Morphology-dependent entry kinetics and spread of influenza A virus.

Influenza A viruses (IAV) display a broad variety of morphologies ranging from spherical to long filamentous virus particles. These diverse phenotypes are believed to allow the virus to overcome various immunological and pulmonary barriers during entry into the airway epithelium, and to influence the viral entry pathway. Notably, laboratory-adapted IAV strains predominantly adopt a spherical form, yet the factors driving this preference as well as the factors favoring filamentous morphology in physiological settings remain unclear. To address this, we generated fluorescent reporter viruses with identical surface glycoproteins but distinct morphologies and developed a correlative light and scanning electron microscopy workflow.

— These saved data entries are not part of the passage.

(** Every unfinished process adds one unit of flow. *)
Lemma flow_tick s s' : reachable s -> currentTime s < max_int -> executeTimeUnit s = Some s' ->
  ticked s s' ->
  let T := currentTime s in
  flow s' = flow s + (excess 0 (load T s) (processes s) - excess 1 (load T s) (processes s)) +
    config_sum (fun a _ => if a <=? T then 0 else 1) s.
Proof.
  intros Hr Ht E Tk T. destruct (reachable_wf _ Hr) as [Hwf Ht0].
  unfold flow, excess, config_sum. rewrite <-zsum_minus, <-!zsum_plus, (tk_procs _ _ Tk).
  apply zsum_ext. intros l Hl. rewrite (tick_completion s s' l Hr Ht E), (tk_time _ _ Tk).
  pose proof (wf_procs _ _ _ _ _ _ (proj1 Hwf) l Hl) as Hp.
  pose proof (pw_remaining _ _ Hp). pose proof (co_burst _ (pw_config _ _ Hp)).
  assert (Hdec : RemainingTime (deref (mem s') l) <= RemainingTime (deref (mem s) l) /\
    0 <= RemainingTime (deref (mem s') l)).
  { destruct (executeTimeUnit_spec s Hwf ltac:(lia)) as (s2 & E2 & Hwf2 & _).
    rewrite E in E2. injection E2 as <-. split.
    - destruct (tk_work _ _ Tk) as [[c R]|I]; [|by rewrite (id_remaining _ _ I)].
      destruct (decide (l = c)) as [->|Hne]; [rewrite (rn_remaining _ _ _ R); lia|].
      by rewrite (rn_others _ _ _ R).
    - apply (wf_procs _ _ _ _ _ _ (proj1 Hwf2)). by rewrite (tk_procs _ _ Tk). }
  unfold load. pose proof (unarrived _ s l Hwf Hl) as Hun. change (currentTime s) with T in Hun |- *.
  destruct (Z.leb_spec (ArrivalTime (deref (mem s) l)) T), (Z.eqb_spec (RemainingTime (deref (mem s) l)) 0),
    (Z.eqb_spec (RemainingTime (deref (mem s') l)) 0); ztest; lia.
Qed.
End load.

This enabled us to investigate the impact of viral morphology on spread, and to identify conditions favoring either form. Our findings demonstrate that filamentous IAV spread significantly slower in various cell lines, consistent with delayed entry kinetics and in-cell cryo-electron tomography, explaining the predominance of spherical forms in laboratory-adapted strains. Cellular junction integrity, neuraminidase activity, and mucin do not inhibit IAV spread in a morphology-dependent manner. However, filamentous virions confer a selective advantage under neutralizing-antibody pressure against hemagglutinin.